╭─ Entries provided
(* ===== verification/Float64.v ===== *)
(** IEEE 754 binary64 arithmetic, JavaScript's [number], on top of the Standard Library's
    executable [SpecFloat].  Only what the source uses: conversion of integers, the four
    operations and [Math.floor]. *)
From stdpp Require Import prelude.
From Stdlib Require Import ZArith Lia SpecFloat.
#[local] Open Scope Z_scope.

Abbreviation f64 := spec_float.
Definition f64_of_Z (z : Z) : f64 := binary_normalize 53 1024 z 0 false.
Definition f64_add : f64 -> f64 -> f64 := SFadd 53 1024.
Definition f64_mul : f64 -> f64 -> f64 := SFmul 53 1024.
Definition f64_div : f64 -> f64 -> f64 := SFdiv 53 1024.

(** [Math.floor], as an integer; [None] for [NaN] and the infinities. *)
Definition f64_floor (x : f64) : option Z :=
  match x with
  | S754_zero _ => Some 0
  | S754_finite s m e =>
      let v := if s then Zneg m else Zpos m in
      Some (if 0 <=? e then v * 2 ^ e else v / 2 ^ (- e))
  | S754_infinity _ | S754_nan => None
  end.

(** [Math.floor] of a finite number. *)
Definition floor64 (x : f64) : Z := default 0 (f64_floor x).
(** [Number.isFinite(x) && x > 0] *)
Definition finite_positive (x : f64) : bool :=
  match x with S754_finite false _ _ => true | _ => false end.

(** ** Order and value *)
Definition f64_valid (x : f64) : bool := valid_binary 53 1024 x.

Lemma digits2_pos_bound m : Zpos m < 2 ^ Zpos (digits2_pos m).
Proof.
  induction m as [m IH|m IH|]; cbn [digits2_pos]; [..|done].
  - rewrite Pos2Z.inj_succ, Z.pow_succ_r by lia. lia.
  - rewrite Pos2Z.inj_succ, Z.pow_succ_r by lia. lia.
Qed.

(** The mantissa of a valid number has at most 53 bits. *)
Lemma f64_valid_mantissa s m e : f64_valid (S754_finite s m e) = true -> Zpos m < 2 ^ 53.
Proof.
  unfold f64_valid, valid_binary, bounded, canonical_mantissa. intros [Hc _]%andb_true_iff.
  apply Z.eqb_eq in Hc. unfold fexp in Hc. pose proof (digits2_pos_bound m).
  assert (Zpos (digits2_pos m) <= 53) by lia.
  eapply Z.lt_le_trans; [done|]. apply Z.pow_le_mono_r; lia.
Qed.

(** A valid number between 0 and [n] in the order of binary64 has its floor between 0 and
    [n]. *)
Lemma f64_floor_range x s m e n :
  f64_valid x = true -> SFleb (f64_of_Z 0) x = true -> SFleb x (S754_finite false m e) = true ->
  s = false -> e <= 0 -> n = Zpos m / 2 ^ (- e) -> 2 ^ 52 <= Zpos m ->
  exists z, f64_floor x = Some z /\ 0 <= z <= n.
Proof.
  intros Hv H0 Hn -> He -> Hm. assert (Hnn : 0 <= Zpos m / 2 ^ (- e)) by (apply Z.div_pos; lia).
  destruct x as [b|[]| |[] m' e']; try done; [by exists 0|]. eexists. split; [done|].
  apply f64_valid_mantissa in Hv. unfold SFleb, SFcompare in Hn.
  assert (Hle : e' < e \/ e' = e /\ Zpos m' <= Zpos m).
  { destruct (Z.compare_spec e' e) as [->|?|?]; [|by left|done]. right. split; [done|].
    change (PosDef.Pos.compare_cont Eq m' m) with (Pos.compare m' m) in Hn.
    destruct (Pos.compare_spec m' m); [lia|lia|done]. }
  destruct (Z.leb_spec 0 e') as [He'|He'].
  - destruct Hle as [?|[-> Hle]]; [lia|]. assert (e = 0) as -> by lia.
    rewrite Z.mul_1_r, Z.div_1_r. lia.
  - split; [apply Z.div_pos; lia|]. destruct Hle as [Hlt|[-> Hle]]; [|apply Z.div_le_mono; lia].
    assert (Hp : 2 ^ (- e') = 2 ^ (e - e') * 2 ^ (- e)) by (rewrite <- Z.pow_add_r by lia; f_equal; lia).
    rewrite Hp, <- Z.div_div by lia. apply Z.div_le_mono; [lia|].
    assert (Zpos m' / 2 ^ (e - e') <= Zpos m' / 2 ^ 1).
    { apply Z.div_le_compat_l; [lia|]. split; [lia|]. apply Z.pow_le_mono_r; lia. }
    assert (Zpos m' / 2 ^ 1 < 2 ^ 52) by (apply Z.div_lt_upper_bound; lia). lia.
Qed.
╰─
### To do
Beginning of the records through the line with "operations and [Math.floor]. *)": return that span exactly and stop there.

### Solved problem
(* ===== verification/Float64.v ===== *)
(** IEEE 754 binary64 arithmetic, JavaScript's [number], on top of the Standard Library's
    executable [SpecFloat].  Only what the source uses: conversion of integers, the four
    operations and [Math.floor]. *)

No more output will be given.